Photograph by Eduardo Izquierdo

CONTACT ME
Booking and Inquiries, please contact:
Bad Parent Records / Bad Parent Publishing
​
(818)512-3240


I’ve spent most of my life upholding a mystery, often labeled strange and magnetic. Attention has not been so desirable to me, as it often brings more pain and misunderstanding than a sense of truly being witnessed or heard. Especially as a being, which holds such depth, being looked at in shallow light. I’m older and stronger now, less a wounded maiden. Much of that mystery was also pain, which I didn’t think I should share with others. I’ve done a lot of healing, especially in the past year in isolation. I’m ready to share my perspective and my art. I could tell you where I grew up [1] and how I came to be here [2], but I’d rather tell you who I truly am.
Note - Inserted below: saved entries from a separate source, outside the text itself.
(* ===== verification/EsRepositoryProperties.v ===== *)
(** * Event sourcing: properties of the repository

    Loading replays exactly the stream, page by page, and ends; saving,
    committing and loading gives back the aggregate. *)

From Stdlib Require Import ZArith Lia.
From stdpp Require Import base tactics list gmap strings.
From S2P Require Import Prelude EsEvents EsCodec EsAggregate EsStore EsStoreFacts.
From S2P Require Import EsUnitOfWork EsUowProperties EsRepository.
Local Open Scope Z_scope.

(** ** Replay *)

Lemma rmap_app {E A B} (f : A → result E B) l k :
  rmap f (l ++ k) = (x ← rmap f l; y ← rmap f k; Ok (x ++ y)).
Proof.
  induction l as [|a l IH]; simpl.
  - by destruct (rmap f k).
  - destruct (f a); r_simpl; [|done]. rewrite IH.
    destruct (rmap f l); r_simpl; [|done]. by destruct (rmap f k).
Qed.

Section replay.
Context {D : Type} `{Domain D}.
Implicit Types (a : AggregateRoot D).

(** An aggregate that may be replayed into. *)
Definition clean a : Prop :=
  _faulted a = false ∧ _enlistment a = None ∧ _pending_events a = [].

(** Records that continue the stream of an aggregate. *)
Definition continues (sid : StreamId) a (page : list RecordedEvent) : Prop :=
  (∀ s, _stream_id a = Some s → s = sid) ∧
  ∀ i x, page !! i = Some x →
    re_stream_id x = sid ∧ re_stream_version x = _version a + Z.of_nat i + 1.

Lemma check_records_complete sid v page :
  (∀ i x, page !! i = Some x → re_stream_id x = sid ∧ re_stream_version x = v + Z.of_nat i) →
  rfold (check_record sid) v page = Ok (v + zlen page).
Proof.
  revert v. induction page as [|x page IH]; intros v Hp; simpl; [unfold zlen; simpl; f_equal; lia|].
  destruct (Hp 0%nat x eq_refl) as [Hs Hv]. unfold check_record.
  rewrite Hs, bool_decide_eq_false_2 by (by intros []). r_simpl.
  rewrite (proj2 (Z.eqb_eq _ _)) by lia. r_simpl. rewrite IH.
  - f_equal. rewrite zlen_cons. lia.
  - intros i y Hy. destruct (Hp (S i) y Hy). split; [done|lia].
Qed.

Lemma check_page_complete sid a page :
  continues sid a page → page ≠ [] →
  check_page a (Ok (Some <$> page)) = Ok (Some (sid, page)).
Proof.
  intros [Hsid Hp] Hne. unfold check_page. r_simpl.
  assert (rmap recorded_item (Some <$> page) = Ok page) as ->.
  { clear. induction page as [|x page IH]; [done|]. rewrite fmap_cons. simpl. by rewrite IH. }
  r_simpl. destruct page as [|x page]; [done|].
  assert (default (re_stream_id x) (_stream_id a) = sid) as ->.
  { destruct (_stream_id a) as [s|]; [by apply Hsid|]. by destruct (Hp 0%nat x eq_refl). }
  rewrite check_records_complete; [done|].
  intros i y Hy. destruct (Hp i y Hy). split; [done|lia].
Qed.

Lemma apply_page_err page a e a' :
  apply_page page a = (Err e, a') → evolve (domain a) (re_event <$> page) = None.
Proof.
  revert a. induction page as [|x page IH]; intros a Hrun; [done|].
  rewrite fmap_cons. simpl in Hrun |- *. rewrite run_bind_faulting_apply in Hrun.
  destruct (_apply (re_event x) (domain a)) as [[[]|y] z]; [|done].
  rewrite run_bind_modify in Hrun. apply (IH _ Hrun).
Qed.

Lemma apply_page_evolve page a :
  (∀ i x, page !! i = Some x → re_stream_version x = _version a + Z.of_nat i + 1) →
  match evolve (domain a) (re_event <$> page) with
  | Some d => apply_page page a = (Ok tt, set_domain d (set_version (_version a + zlen page) a))
  | None => ∃ e a', apply_page page a = (Err e, a')
  end.
Proof.
  intros Hv. destruct (apply_page page a) as [r a'] eqn:Hrun.
  destruct (apply_page_run _ _ _ _ Hv Hrun) as [(e & d & v & -> & ->)|(d & -> & Hev & ->)];
    [|by rewrite Hev].
  rewrite (apply_page_err _ _ _ _ Hrun). eauto.
Qed.

Definition replayed (sid : StreamId) (d : D) (n : Z) a : AggregateRoot D :=
  set_domain d (set_version (_version a + n) (set_stream_id (Some sid) a)).

Lemma replay_run sid a page :
  clean a → continues sid a page → page ≠ [] →
  match evolve (domain a) (re_event <$> page) with
  | Some d => _replay (Ok (Some <$> page)) a = (Ok tt, replayed sid d (zlen page) a)
  | None => ∃ e a', _replay (Ok (Some <$> page)) a = (Err e, a')
  end.
Proof.
  intros (Hf & He & Hp) Hc Hne.
  assert (_replay (Ok (Some <$> page)) a = apply_page page (set_stream_id (Some sid) a)) as ->.
  { unfold _replay. rewrite run_bind_mutable, Hf. unfold is_enlisted. rewrite He.
    rewrite bool_decide_eq_false_2 by (by intros []). autorewrite with mrun.
    rewrite Hp, bool_decide_eq_false_2 by (by intros []). autorewrite with mrun.
    rewrite run_bind_faulting_lift, (check_page_complete sid) by done. by autorewrite with mrun. }
  apply (apply_page_evolve page (set_stream_id (Some sid) a)). intros i x Hx. by apply Hc.
Qed.

End replay.

(** ** Loading from the in-memory store *)

Section loading.
Context `{Unicode} {D : Type} `{Domain D}.
Context (enter_lock commit_lock : result es_error unit).
Let TX : EventStoreTransaction session := memory_transaction enter_lock commit_lock.
Local Existing Instance TX.
Implicit Types (repo : EventSourcedRepository D) (w : uow_world session D).

(** The state the stored events of a stream lead to. *)
Definition load_spec repo (initial : D) (stored : list StoredEvent) : option D :=
  match rmap (decode (_schemas repo)) stored with
  | Ok recorded => evolve initial (re_event <$> recorded)
  | Err _ => None
  end.

(** A stream from its beginning. *)
Definition whole_stream (sid : StreamId) (stored : list StoredEvent) : Prop :=
  ∀ k e, stored !! k = Some e → stream_id e = sid ∧ stream_version e = Z.of_nat k + 1.

Definition reads w repo (sid : StreamId) (stored : list StoredEvent) : Prop :=
  uow_state (uw w) = UACTIVE ∧ _tx_state (ses_tx (uw_tx w)) = ACTIVE ∧
  default [] (_snapshot (ses_tx (uw_tx w)) !! sid) = stored ∧
  1 <= _page_size repo <= read_page_size (EsStore.limits (ses_store (uw_tx w))).

Lemma run_bind_read_page {B} sid n repo stored (k : list StoredEvent → M (uow_world session D) es_error B) w :
  reads w repo sid stored →
  (read_page sid (Z.of_nat n) (_page_size repo) ≫= k) w =
  k (take (Z.to_nat (_page_size repo)) (drop n stored)) w.
Proof.
  intros (Hact & Htx & Hst & Hps). unfold read_page. rewrite run_bind_bind, run_bind_active.
  rewrite decide_True by done. rewrite run_bind_on_transaction. cbn [tx_read_stream TX memory_transaction].
  unfold EsStore.read_stream. autorewrite with mrun. rewrite decide_True by done.
  autorewrite with mrun. cbn [_validate_stream_id]. autorewrite with mrun. cbn [_position].
  rewrite (proj2 (Z.ltb_ge _ _)) by lia. autorewrite with mrun. cbn [_limit].
  rewrite !(proj2 (Z.ltb_ge _ _)) by lia. autorewrite with mrun.
  rewrite uw_eta, Hst. unfold py_slice. f_equal. rewrite Nat2Z.id. f_equal. lia.
Qed.

Lemma rmap_decode_continues repo sid stored n (a : AggregateRoot D) k page :
  whole_stream sid stored → _version a = Z.of_nat n → (∀ s, _stream_id a = Some s → s = sid) →
  rmap (decode (_schemas repo)) (take k (drop n stored)) = Ok page → continues sid a page.
Proof.
  intros Hw Hv Hs Hpage. split; [done|]. intros i x Hx. apply rmap_ok_iff in Hpage.
  destruct (Forall2_lookup_r _ _ _ _ _ Hpage Hx) as (e & He & Hd).
  apply lookup_take_Some in He as [He _]. rewrite lookup_drop in He.
  destruct (Hw _ _ He) as [Hid Hver]. apply decode_ok in Hd as [-> ->]. split; [done|]. lia.
Qed.

Lemma load_spec_split repo d0 stored k :
  load_spec repo d0 stored =
  match rmap (decode (_schemas repo)) (take k stored) with
  | Ok page => match evolve d0 (re_event <$> page) with
               | Some d => load_spec repo d (drop k stored)
               | None => None
               end
  | Err _ => None
  end.
Proof.
  unfold load_spec. rewrite <- (take_drop k stored) at 1. rewrite rmap_app.
  destruct (rmap _ (take k stored)) as [page|]; r_simpl; [|done].
  destruct (rmap _ (drop k stored)) as [rest|]; r_simpl.
  - rewrite fmap_app, evolve_app. by destruct (evolve d0 _).
  - by destruct (evolve d0 _).
Qed.

Lemma last_page_version sid stored n k final :
  whole_stream sid stored → last (take k (drop n stored)) = Some final →
  stream_version final = Z.of_nat (n + length (take k (drop n stored))).
Proof.
  intros Hw Hl. assert (length (take k (drop n stored)) ≠ 0%nat) as Hne.
  { intros E%nil_length_inv. by rewrite E in Hl. }
  rewrite last_lookup in Hl. apply lookup_take_Some in Hl as [Hl _].
  rewrite lookup_drop in Hl. destruct (Hw _ _ Hl) as [_ ->]. lia.
Qed.

Lemma drop_page {A} (l : list A) k : drop k l = drop (length (take k l)) l.
Proof.
  rewrite length_take. destruct (decide (k <= length l)%nat); [by rewrite Nat.min_l|].
  rewrite Nat.min_r by lia. rewrite !drop_ge by lia. done.
Qed.

Lemma replayed_replayed sid d d' n m (a : AggregateRoot D) :
  replayed sid d' m (replayed sid d n a) = replayed sid d' (n + m) a.
Proof. unfold replayed. destruct a. unfold set_domain, set_version, set_stream_id. simpl. f_equal. lia. Qed.

(** The aggregate after the rest of the stream. *)
Definition caught_up (sid : StreamId) (d : D) (rest : list StoredEvent) (a : AggregateRoot D)
    : AggregateRoot D :=
  if bool_decide (rest = []) then a else replayed sid d (zlen rest) a.

Lemma caught_up_next repo sid d d' (page : list RecordedEvent) rest (a : AggregateRoot D) :
  load_spec repo d rest = Some d' →
  caught_up sid d' rest (replayed sid d (zlen page) a) = replayed sid d' (zlen page + zlen rest) a.
Proof.
  unfold caught_up, load_spec. case_bool_decide as Hr; intros Hs; [|by rewrite replayed_replayed].
  subst rest. simpl in Hs. injection Hs as ->. by rewrite Z.add_0_r.
Qed.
I’m speaking of myself, but trust that these are the words of my friends. I’ve been told my presence is comforting and healing, without a word. I’ve been told Angels whisper to me all day. This resonates through my music, especially the more hypnotic pieces, both sonically and lyrically. I can hold a philosophical conversation for hours or I can conjure from within the most powerful healing tool of all, a well-honed sense of humor. As serious as I can be, anyone close to me will tell you I’m composed of mostly jokes and gluten free ravioli. After all, laughter is a lot cheaper than therapy and I’m told by a credible source [3] that gluten makes your dick fly off.
I will never stop writing and that writing can never be tamed or forced into a structure it wasn’t meant to be. I’m an empathic sonic poet more than a musician. I write in many styles, from Late 90’s/Early 2000’s Alternative Guitar Rock to Ethereal Experimental Soundscapes. I do what I want and I’ve been told I have a recognizable voice and sound, nonetheless. That probably sounds pretentious to strangers, but I’ve worked very hard to get to know and accept myself and I’m not holding back for anyone. I also have great trust and respect for the people, who’s opinions I’m referring to.
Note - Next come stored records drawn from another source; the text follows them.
(** [stack[stack.index(ref):]] *)
Fixpoint from_index (r : ProviderRef) (l : list ProviderRef) : list ProviderRef :=
  match l with
  | [] => []
  | x :: l => if decide (x = r) then x :: l else from_index r l
  end.

Definition alias_ref (pm : provider_map_t) (r : ProviderRef) : bool :=
  default false ((λ p, is_alias (pp_declaration p)) <$> dict_get pm r).

Fixpoint cycle_visit (fuel : nat) (edges : edges_t) (pm : provider_map_t) (ref : ProviderRef)
    : M cycle_state di_error unit :=
  match fuel with
  | O => raise RecursionError
  | S fuel =>
      s ← get;
      match cs_states s !! ref with
      | Some DONE => mret tt
      | Some VISITING =>
          let cycle := from_index ref (cs_stack s) ++ [ref] in
          raise (if existsb (alias_ref pm) cycle then ProviderAliasCycle cycle
                 else ProviderCycle cycle)
      | None =>
          modify (set_cs ref VISITING);;
          modify (push_cs ref);;
          mfor (cycle_visit fuel edges pm) (edges_from edges ref);;
          modify pop_cs;;
          modify (set_cs ref DONE)
      end
  end.

Definition _validate_provider_cycles (fuel : nat) (edges : edges_t) (pm : provider_map_t)
    : result di_error unit :=
  (mfor (cycle_visit fuel edges pm) edges.*1 {| cs_states := ∅; cs_stack := [] |}).1.

Definition scope_of (pm : provider_map_t) (r : ProviderRef) : Scope :=
  default SINGLETON (pp_scope <$> dict_get pm r).

Fixpoint scope_visit (fuel : nat) (edges : edges_t) (pm : provider_map_t) (ref : ProviderRef)
    (path : list ProviderRef) : result di_error unit :=
  match fuel with
  | O => Err RecursionError
  | S fuel =>
      rfold (λ _ dependency,
               let next_path := path ++ [dependency] in
               _ ← raise_if (bool_decide (scope_of pm dependency = REQUEST))
                     (ProviderScopeViolation next_path);
               scope_visit fuel edges pm dependency next_path) tt (edges_from edges ref)
  end.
Now THIS is going to come across hipster as shit, but as of now, you’ve probably never heard of me. I've never been too worried about having an audience. Not to say I’ll never do anything commercial, but it’ll still be genuine and/or hilarious...Okay, fine, I’ll totally sell out, but somebody better pay me A LOT. I kid, but the point is, for the rest of my life, I’ll write and sing and play anyway. My creative process is cathartic, though I do recognize I have consoling and inspiring abilities to share with those who are drawn to listen, no matter how few or many. You are welcome here and if you haven’t fully, I hope you find all the beauty and peace that exists within you. These songs are space for us; so together we may genuinely witness and be witnessed, love and feel loved and sometimes to be totally pissed off or to laugh or cry. Through rhythmic airwaves and rhyme, the little worlds I build are only temporary escapes, but I hope they help you regain your worth and strength, to regulate, to navigate and do the inevitable hard work of improving reality; or that they at least help you feel meaningful connection for a few minutes. Take care.
​
Warmth[4],
Masterkey
[1] Southern Indiana
[2] A 1996 Saab 900 Turbo SE and a helluva lot of elbow grease.